# Your objective:
Reproduce, without any change, the span of lines from the opening of the records below to the line containing "exists l1 d", inclusive.

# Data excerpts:
--- START ---

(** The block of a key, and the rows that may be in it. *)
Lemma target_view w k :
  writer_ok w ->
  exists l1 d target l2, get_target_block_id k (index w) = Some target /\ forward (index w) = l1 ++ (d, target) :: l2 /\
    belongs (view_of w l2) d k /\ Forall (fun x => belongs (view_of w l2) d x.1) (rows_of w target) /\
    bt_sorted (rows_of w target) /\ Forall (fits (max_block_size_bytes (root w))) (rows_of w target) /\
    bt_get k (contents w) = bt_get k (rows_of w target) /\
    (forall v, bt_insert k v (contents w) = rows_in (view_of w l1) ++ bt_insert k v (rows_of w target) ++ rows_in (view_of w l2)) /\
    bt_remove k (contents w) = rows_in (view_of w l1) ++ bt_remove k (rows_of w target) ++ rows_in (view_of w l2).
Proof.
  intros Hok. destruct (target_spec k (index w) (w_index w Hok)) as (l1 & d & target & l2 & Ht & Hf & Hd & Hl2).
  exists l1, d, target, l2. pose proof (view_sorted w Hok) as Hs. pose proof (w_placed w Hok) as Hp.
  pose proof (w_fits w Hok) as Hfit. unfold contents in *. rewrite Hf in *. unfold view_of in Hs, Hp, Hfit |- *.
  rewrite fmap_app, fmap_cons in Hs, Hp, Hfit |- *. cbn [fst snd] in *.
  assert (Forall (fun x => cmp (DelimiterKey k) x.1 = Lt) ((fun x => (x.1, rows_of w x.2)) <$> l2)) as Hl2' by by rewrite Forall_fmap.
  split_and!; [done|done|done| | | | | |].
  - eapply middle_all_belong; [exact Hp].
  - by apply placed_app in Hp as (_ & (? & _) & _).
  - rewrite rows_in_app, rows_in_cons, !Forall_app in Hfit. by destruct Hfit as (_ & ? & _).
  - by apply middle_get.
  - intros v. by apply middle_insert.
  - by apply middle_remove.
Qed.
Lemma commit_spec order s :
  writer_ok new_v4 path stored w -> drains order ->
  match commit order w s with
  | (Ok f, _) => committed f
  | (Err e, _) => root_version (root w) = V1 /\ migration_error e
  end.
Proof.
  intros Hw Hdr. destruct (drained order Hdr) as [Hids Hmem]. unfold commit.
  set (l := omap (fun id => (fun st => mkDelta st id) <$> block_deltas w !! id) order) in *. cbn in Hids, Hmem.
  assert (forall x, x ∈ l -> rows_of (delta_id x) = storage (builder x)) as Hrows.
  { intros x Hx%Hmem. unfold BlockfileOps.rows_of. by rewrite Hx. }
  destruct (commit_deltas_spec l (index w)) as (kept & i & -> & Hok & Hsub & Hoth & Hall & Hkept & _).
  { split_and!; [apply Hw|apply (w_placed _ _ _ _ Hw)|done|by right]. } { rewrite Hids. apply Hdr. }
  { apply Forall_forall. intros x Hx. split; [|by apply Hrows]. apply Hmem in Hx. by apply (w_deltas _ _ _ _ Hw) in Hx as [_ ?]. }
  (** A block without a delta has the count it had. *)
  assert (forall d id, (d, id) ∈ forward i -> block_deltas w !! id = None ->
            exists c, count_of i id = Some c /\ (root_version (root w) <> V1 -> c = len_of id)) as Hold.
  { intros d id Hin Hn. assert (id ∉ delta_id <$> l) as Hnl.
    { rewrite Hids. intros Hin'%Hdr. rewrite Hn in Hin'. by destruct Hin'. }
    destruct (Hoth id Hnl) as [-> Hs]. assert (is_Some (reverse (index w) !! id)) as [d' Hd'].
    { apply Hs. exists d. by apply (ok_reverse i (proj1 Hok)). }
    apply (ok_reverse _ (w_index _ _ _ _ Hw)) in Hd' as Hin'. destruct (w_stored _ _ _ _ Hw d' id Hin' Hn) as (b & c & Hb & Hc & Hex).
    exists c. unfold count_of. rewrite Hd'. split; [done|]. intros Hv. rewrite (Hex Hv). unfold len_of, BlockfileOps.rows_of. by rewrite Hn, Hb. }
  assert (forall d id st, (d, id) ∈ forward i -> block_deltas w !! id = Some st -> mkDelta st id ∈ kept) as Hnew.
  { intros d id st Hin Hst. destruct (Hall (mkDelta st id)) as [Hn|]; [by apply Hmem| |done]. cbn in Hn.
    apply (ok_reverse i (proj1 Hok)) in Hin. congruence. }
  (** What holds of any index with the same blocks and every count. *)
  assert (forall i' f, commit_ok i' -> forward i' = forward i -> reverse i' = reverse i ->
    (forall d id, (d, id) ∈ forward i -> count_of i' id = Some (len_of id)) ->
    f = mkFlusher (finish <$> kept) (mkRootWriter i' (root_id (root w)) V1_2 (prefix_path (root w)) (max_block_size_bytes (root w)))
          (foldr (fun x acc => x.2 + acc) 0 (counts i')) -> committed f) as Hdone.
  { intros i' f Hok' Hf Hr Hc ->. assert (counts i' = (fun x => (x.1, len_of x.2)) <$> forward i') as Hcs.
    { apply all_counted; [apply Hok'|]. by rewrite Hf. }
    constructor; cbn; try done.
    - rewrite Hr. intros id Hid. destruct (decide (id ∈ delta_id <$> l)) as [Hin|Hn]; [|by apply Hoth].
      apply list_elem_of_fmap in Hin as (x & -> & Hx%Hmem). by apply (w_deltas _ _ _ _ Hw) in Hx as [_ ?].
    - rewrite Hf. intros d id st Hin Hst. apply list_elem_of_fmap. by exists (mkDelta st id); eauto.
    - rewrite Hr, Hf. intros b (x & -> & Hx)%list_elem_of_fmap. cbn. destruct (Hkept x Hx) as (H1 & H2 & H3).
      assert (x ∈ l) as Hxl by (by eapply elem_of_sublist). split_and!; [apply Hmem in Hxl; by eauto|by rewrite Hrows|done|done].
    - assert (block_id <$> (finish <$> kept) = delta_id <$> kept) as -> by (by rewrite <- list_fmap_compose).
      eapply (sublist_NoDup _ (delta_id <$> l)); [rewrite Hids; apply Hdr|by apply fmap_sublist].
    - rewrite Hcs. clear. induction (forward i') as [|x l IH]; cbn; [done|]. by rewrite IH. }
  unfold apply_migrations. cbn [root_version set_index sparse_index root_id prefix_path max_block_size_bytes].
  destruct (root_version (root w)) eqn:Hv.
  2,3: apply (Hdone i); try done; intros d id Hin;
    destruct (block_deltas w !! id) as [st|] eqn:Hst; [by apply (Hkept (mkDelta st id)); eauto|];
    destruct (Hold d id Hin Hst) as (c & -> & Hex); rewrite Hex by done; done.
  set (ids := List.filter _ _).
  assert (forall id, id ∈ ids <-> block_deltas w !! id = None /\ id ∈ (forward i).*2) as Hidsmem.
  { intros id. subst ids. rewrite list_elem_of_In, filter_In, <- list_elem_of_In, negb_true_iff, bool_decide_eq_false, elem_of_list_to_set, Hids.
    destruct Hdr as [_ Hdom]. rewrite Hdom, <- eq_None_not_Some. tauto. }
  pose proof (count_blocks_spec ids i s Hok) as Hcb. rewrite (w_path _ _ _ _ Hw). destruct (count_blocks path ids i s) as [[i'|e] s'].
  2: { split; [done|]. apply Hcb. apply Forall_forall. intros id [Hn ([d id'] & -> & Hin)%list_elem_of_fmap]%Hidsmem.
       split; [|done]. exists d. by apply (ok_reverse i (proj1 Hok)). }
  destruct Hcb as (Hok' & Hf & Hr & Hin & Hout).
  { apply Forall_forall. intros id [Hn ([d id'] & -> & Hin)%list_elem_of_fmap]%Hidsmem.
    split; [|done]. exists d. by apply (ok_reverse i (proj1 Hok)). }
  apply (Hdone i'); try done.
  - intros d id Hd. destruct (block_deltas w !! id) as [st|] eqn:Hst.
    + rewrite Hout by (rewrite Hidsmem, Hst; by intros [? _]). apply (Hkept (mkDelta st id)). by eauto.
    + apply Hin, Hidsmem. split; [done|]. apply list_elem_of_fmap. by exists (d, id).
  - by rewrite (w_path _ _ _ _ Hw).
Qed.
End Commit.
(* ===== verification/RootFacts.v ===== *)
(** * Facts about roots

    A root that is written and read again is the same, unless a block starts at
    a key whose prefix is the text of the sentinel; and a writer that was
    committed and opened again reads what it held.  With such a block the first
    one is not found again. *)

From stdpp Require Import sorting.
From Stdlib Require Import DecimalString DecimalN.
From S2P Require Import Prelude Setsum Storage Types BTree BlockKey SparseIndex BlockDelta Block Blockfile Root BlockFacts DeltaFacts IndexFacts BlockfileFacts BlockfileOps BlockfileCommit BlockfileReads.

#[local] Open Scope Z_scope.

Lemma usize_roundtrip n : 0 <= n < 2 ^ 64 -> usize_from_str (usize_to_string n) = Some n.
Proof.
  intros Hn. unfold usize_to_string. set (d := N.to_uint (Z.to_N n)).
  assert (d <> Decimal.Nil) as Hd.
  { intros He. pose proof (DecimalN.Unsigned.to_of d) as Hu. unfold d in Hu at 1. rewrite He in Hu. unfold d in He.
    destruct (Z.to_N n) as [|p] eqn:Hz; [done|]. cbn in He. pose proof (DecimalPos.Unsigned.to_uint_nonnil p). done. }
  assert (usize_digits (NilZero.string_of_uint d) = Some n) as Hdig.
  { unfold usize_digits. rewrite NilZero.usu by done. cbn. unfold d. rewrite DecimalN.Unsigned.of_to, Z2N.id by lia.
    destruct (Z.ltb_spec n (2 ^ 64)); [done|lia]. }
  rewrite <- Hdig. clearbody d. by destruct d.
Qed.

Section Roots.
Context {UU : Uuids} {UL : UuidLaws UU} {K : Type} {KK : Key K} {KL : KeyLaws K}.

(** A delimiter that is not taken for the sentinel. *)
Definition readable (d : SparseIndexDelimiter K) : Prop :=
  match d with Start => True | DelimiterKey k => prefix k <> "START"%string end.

--- END ---

# Problem solution:
(** The block of a key, and the rows that may be in it. *)
Lemma target_view w k :
  writer_ok w ->
  exists l1 d target l2, get_target_block_id k (index w) = Some target /\ forward (index w) = l1 ++ (d, target) :: l2 /\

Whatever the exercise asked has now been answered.